#### [Task instructions]
Reproduce the section of the listing that begins at the line containing "(forall d', C d') -> regular_or_absent" and finishes at the line containing "wp true C (publishOutput". Include both end lines and nothing beyond them.

== Segment start ==

(** A stop before the publication: the state file is missing or that of the
    start, the partial file has an older name, or a restart resumes. *)
Lemma proceeds_survives fs base new ip dl h post d' :
  fs_trace fs = base ++ new -> Forall calm base -> chained (proceeds false ip) dl new (fs_disk fs) ->
  fs_trace fs = h ++ post -> Forall untouched h -> survives h d' ->
  d_names d' !! state = None \/ d_names d' !! state = d_names d0 !! state \/
  (exists d, last h = Some d /\ d_names d' !! part <> d_names d !! part) \/ exists cp, restart d' cp.
Proof.
  intros Ht Hb Hl Eh Hu Hsv. rewrite Ht in Eh. destruct (proj1 Hsv state) as (m & Hm & Es).
  assert (calm m -> d_names d' !! state = None \/ d_names d' !! state = d_names d0 !! state) as Hcm by (intros [_ [?|?]]; [left|right]; congruence).
  apply app_eq_app in Eh as (l & [[-> ->]|[-> ->]]).
  { apply Forall_app in Hb as [Hb _]. rewrite Forall_forall in Hb. destruct (Hcm (Hb m Hm)); auto. }
  apply elem_of_app in Hm as [Hm|Hm]; [rewrite Forall_forall in Hb; destruct (Hcm (Hb m Hm)); auto|].
  apply Forall_app in Hu as [_ Hu]. apply chained_split in Hl as (e & Hl & _). apply chained_when in Hl; [|done].
  assert (last (base ++ l) = Some e) as Hlast.
  { pose proof (chained_last _ _ _ _ Hl) as E. destruct l as [|x l]; [by apply elem_of_nil in Hm|]. by rewrite last_app_cons. }
  assert (Forall (good identity destination d0 ip false) l) as Hg by (eapply chained_Forall; [|exact Hl]; by intros ? ? ([_ ?] & _)).
  assert (Forall (fun m => grows ip m e) (dl :: l)) as Hgr.
  { eapply chained_to_last; [apply _|apply _| |exact Hl]. by intros ? ? (_ & ? & _). }
  apply Forall_cons in Hgr as [_ Hgr]. rewrite Forall_forall in Hg, Hgr. destruct (Hg m Hm) as (_ & _ & contents & Hst & Hrec).
  destruct Hrec as [E|[[_ E]|(s & cp & encoded & Hne & Hn & Hi & Hld & Hmd)]]; [left; congruence|right; left; congruence|]. right. right.
  destruct (decide (d_names d' !! part = d_names e !! part)) as [Ep|Ep]; [|left; by exists e]. right. exists cp. apply restart_iff.
  assert (e ∈ l) as He.
  { destruct l as [|x l]; [by apply elem_of_nil in Hm|]. rewrite last_app_cons in Hlast. by apply last_Some_elem_of. }
  destruct (Hg e He) as (_ & Hpe & _). eapply (backs_survive identity destination ip cp s _ e); [done|done|congruence|congruence|].
  apply (grows_backs identity ip cp s m e (Hgr m Hm)). split; [done|]. split; [by exists encoded|by exists contents].
Qed.

(** Without failing calls on the disk, nothing that is secured is lost. *)
Lemma Download_careful :
  resumable ->
  let '(_, _, fs) := Download transport Refresh cwd config root destination overwrite faults t (boot d0 [] random) in
  exists l, fs_trace fs = d0 :: l /\ chained (fun d d' => untouched d' -> careful identity destination d d') d0 l (fs_disk fs).
Proof.
  intros Hres. assert (based identity destination d0) as Hbase by (intros cp Hr%restart_iff; by apply Hres).
  apply (Download_cases true (fun d d' => untouched d' -> careful identity destination d d')
    (fun i resumed d => started destination d0 i resumed d /\ placed identity destination d0 i d /\
       forall cp, resumed = Some cp -> cp_TotalWritten cp <= max_bytes config)
    (fun _ fs => calm (fs_disk fs) /\ exists i, placed identity destination d0 i (fs_disk fs))
    (fun out => let '(_, _, fs) := out in
       exists l, fs_trace fs = d0 :: l /\ chained (fun d d' => untouched d' -> careful identity destination d d') d0 l (fs_disk fs))).
  - done.
  - eapply dwp_mono; [eapply wps_weaken; [|apply wps_and; [by apply (wp_prologue true)|by apply wp_prologue_careful]]|].
    + by intros d d' [_ ?] _.
    + intros r d [Hs Hp] expected i resumed E. split; [by apply (Hs expected)|]. destruct (Hp _ _ _ E) as [? Hr]. split; [done|].
      intros cp E'. apply Hres, restart_iff. by apply Hr.
  - intros fs e t' (_ & Htr). exact Htr.
  - intros expected i resumed fs Htr (Hs & Hp & Hle).
    destruct (start_assembler_resumed destination d0 config expected faults i resumed fs Hs Hle) as (a & b & -> & Hb).
    split; [done|]. intros ? ? [= <- <-]. split; [done|]. split; [apply Hs|by exists i].
  - intros a fs resumed s (Hrel & l & Ht & Hl) [Hw Ha (i & file_faults & Hf & Ho)] [[Hu _] (i' & Hp)] Hs Hc Ea.
    assert (i' = i) as -> by (destruct Hp as [E _], Ho as (_ & E' & _); congruence).
    assert (good identity destination d0 i true (fs_disk fs)) as Hg by (split; [done|exact Hp]).
    pose proof (part_kept_begin true i file_faults fs Hrel Hg) as Hk. rewrite <- Ea in Hf, Hw.
    pose proof (run_rounds_proceeds true overwrite resumed s i _ (fs_trace fs) (fs_disk fs) Htext Hs Hc Hf ltac:(by rewrite Hw)) as Hpr.
    destruct (run_rounds config destination overwrite resumed s) as [[r t'] fs']. destruct Hpr as (new & Ht' & Hl').
    exists (l ++ new). rewrite Ht', Ht. split; [done|]. eapply chained_app; [exact Hl|]. eapply chained_mono; [|exact Hl'].
    intros d d' Hpro Hu'. by eapply advances_careful, Hpro.
Qed.

Lemma careful_secures fs l pre d mid post n :
  based identity destination d0 ->
  fs_trace fs = d0 :: l -> chained (fun d d' => untouched d' -> careful identity destination d d') d0 l (fs_disk fs) ->
  fs_trace fs = pre ++ d :: mid ++ post -> Forall untouched (d :: mid) -> secures [d] n -> secures (d :: mid) n.
Proof.
  intros Hbase Ht Hl Ht' [Hu Hmid]%Forall_cons Hsec. rewrite Ht in Ht'. apply (chained_from _ _ _ _ _ _ _ Hl) in Ht' as [Hfrom Hc].
  assert (based identity destination d) as Hb by (destruct Hfrom as [->|[m Hm]]; [done|by apply Hm]).
  apply chained_split in Hc as (e & Hc & _). apply chained_when in Hc; [|done]. destruct (secures_backed _ _ Hb Hsec) as [ip Hbk].
  intros d' Hsv. destruct (alive_survives identity destination d mid e ip n d') as (cp & Hr & Hn); [|done|done|].
  - eapply chained_mono; [|exact Hc]. by intros ? ? [? _].
  - exists cp. by rewrite restart_iff.
Qed.

End Run.

End Deliver.

(** ** Claims *)

Section Claims.
Context {T S : Type} `{!Sha256} `{!Sha256Sized} `{!UnicodeTables} `{!IoReader S} `{!Env T S}.
Context `{!JsonCodec sabrCheckpoint} `{!JsonCodec sabrCompletionMarker}.
Context (transport : bool) (Refresh : option (T -> res RefreshMaterial * T)) (cwd : res bytes) (config : Config).
Context (root destination : bytes) (overwrite : bool) (faults : list fault) (t : T) (d0 : disk) (disk_faults : list fault) (random : list Z).

(** The files the download finds: every name has its node, and the partial
    file is no hard link of the destination. *)
Record usable : Prop := {
  us_wf : disk_wf d0;
  us_link j : d_names d0 !! destination = Some (EFile j) -> d_names d0 !! partPath_of destination <> Some (EFile j)
}.

(** C1. The destination is never anything but the file it was or the complete
    track, whatever the server, the disk and the callbacks do and whenever the
    machine stops: at every moment of a download it is untouched, or it names
    a synchronized file with the bytes of a completed session; a download that
    succeeds has published them and reports their number. *)
Theorem download_publishes :
  usable ->
  delivers config destination d0 overwrite
    (Download transport Refresh cwd config root destination overwrite faults t (boot d0 disk_faults random)).
Proof.
  intros [Hwf Hl]. apply Download_calm; [done|by apply calm_start| |].
  - intros fs e t' Htr. left. split; [|by exists e]. eapply Forall_impl; [exact Htr|]. by intros d [? _].
  - intros a fs resumed s Htr Hca Hb Hs Hc Ea. destruct (begun_opened _ _ _ _ _ Hb Htr) as (i & h & Ef & Ho). rewrite <- Ea in Ef, Ho.
    by eapply run_rounds_delivers.
Qed.


End Claims.

(** ** A completed track is published *)

Section Publish.
Context `{!Sha256} `{!UnicodeTables} `{!JsonCodec sabrCompletionMarker}.
Context (destination : bytes).

(** [path] is free after it is removed. *)
Lemma wp_remove_reliable C path (Q : res unit -> disk -> Prop) d :
  (forall d', C d') -> regular_or_absent d path = true ->
  (forall r d', d_names d' = delete path (d_names d) -> d_inodes d' = d_inodes d -> (is_Some (d_names d !! path) -> r = Ok tt) -> Q r d') ->
  wp true C (os_Remove path) Q d.
Proof.
  intros HC Hr HQ. apply wp_Remove; [done|]. unfold regular_or_absent in Hr. destruct (d_names d !! path) as [[i| |]|] eqn:E; try done.
  - split; [done|]. by apply HQ.
  - apply HQ; [by rewrite delete_id|done|]. by intros [? ?].
Qed.

(** The partial file is renamed or linked to the destination. *)
Lemma wp_publish_reliable C overwrite ip d :
  (forall d', C d') -> d_names d !! partPath_of destination = Some (EFile ip) ->
  (if overwrite : bool then regular_or_absent d destination = true /\ d_names d !! destination <> Some (EFile ip)
   else d_names d !! destination = None) ->
  wp true C (publishOutput (partPath_of destination) destination overwrite)
    (fun r d' => r = Ok tt /\ d_inodes d' = d_inodes d /\
       d_names d' = <[destination := EFile ip]> (delete (partPath_of destination) (d_names d))) d.
Proof.
  intros HC Hp Hd. destruct (paths_differ destination) as (D1 & _). unfold publishOutput. destruct overwrite.
  - destruct Hd as [Hr Hne]. unfold regular_or_absent in Hr. apply wp_Rename; [done|]. rewrite Hp, bool_decide_false by done.
    by destruct (d_names d !! destination) as [[j| |]|].
  - unfold installDestination. apply dwp_bind, wp_Link; [done|]. rewrite Hp, Hd. split; [done|].
    apply wp_remove_reliable; [done|unfold regular_or_absent; simpl; by rewrite lookup_insert_ne, Hp|].
    intros r d' En Ei Hr. split; [apply Hr; simpl; by rewrite lookup_insert_ne, Hp|]. split; [done|].
    rewrite En. simpl. by rewrite delete_insert_ne.
Qed.

(** The file is synchronized and closed. *)
Lemma syncClose_run ip fs :
  fs_faults fs = [] ->
  let d := fs_disk fs in
  syncClose ip fs = (Ok tt, push (put_inode d ip (mkInode (data_of d ip) (zlen (data_of d ip)) true)) fs).
Proof.
  intros Hf. unfold syncClose, fd_Sync, fd_Close, faulty, try, next_fault, get_disk, set_disk, mbind, fsM_bind, mret, fsM_ret.
  rewrite Hf. simpl. by rewrite Hf.
Qed.

(** A marker for [data] can be written on [d] and read back. *)
Record markable (config : Config) (total : Z) (data : bytes) (d : disk) (random : list Z) : Prop := {
  mk_total : total = zlen data /\ total <= MaxMediaBytes;
  mk_valid : validateCompletionMarker (completion_marker (IdentityFromConfig config) total (hex_EncodeToString (sha256_Sum256 data))) = Ok tt;
  mk_text : Forall (fun s => utf8_Valid s = true)
    (json_strings (completion_marker (IdentityFromConfig config) total (hex_EncodeToString (sha256_Sum256 data))));
  mk_encoded : let encoded := json_Marshal (completion_marker (IdentityFromConfig config) total (hex_EncodeToString (sha256_Sum256 data))) in
    zlen encoded <= MaxCheckpointBytes /\ containsForbiddenCheckpointBytes encoded = false;
  mk_name : Exists (fun n => d_names d !! temp_of (completionMarkerPath destination) n = None) random
}.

== Segment end ==

#### [Result for this task]
  (forall d', C d') -> regular_or_absent d path = true ->
  (forall r d', d_names d' = delete path (d_names d) -> d_inodes d' = d_inodes d -> (is_Some (d_names d !! path) -> r = Ok tt) -> Q r d') ->
  wp true C (os_Remove path) Q d.
Proof.
  intros HC Hr HQ. apply wp_Remove; [done|]. unfold regular_or_absent in Hr. destruct (d_names d !! path) as [[i| |]|] eqn:E; try done.
  - split; [done|]. by apply HQ.
  - apply HQ; [by rewrite delete_id|done|]. by intros [? ?].
Qed.

(** The partial file is renamed or linked to the destination. *)
Lemma wp_publish_reliable C overwrite ip d :
  (forall d', C d') -> d_names d !! partPath_of destination = Some (EFile ip) ->
  (if overwrite : bool then regular_or_absent d destination = true /\ d_names d !! destination <> Some (EFile ip)
   else d_names d !! destination = None) ->
  wp true C (publishOutput (partPath_of destination) destination overwrite)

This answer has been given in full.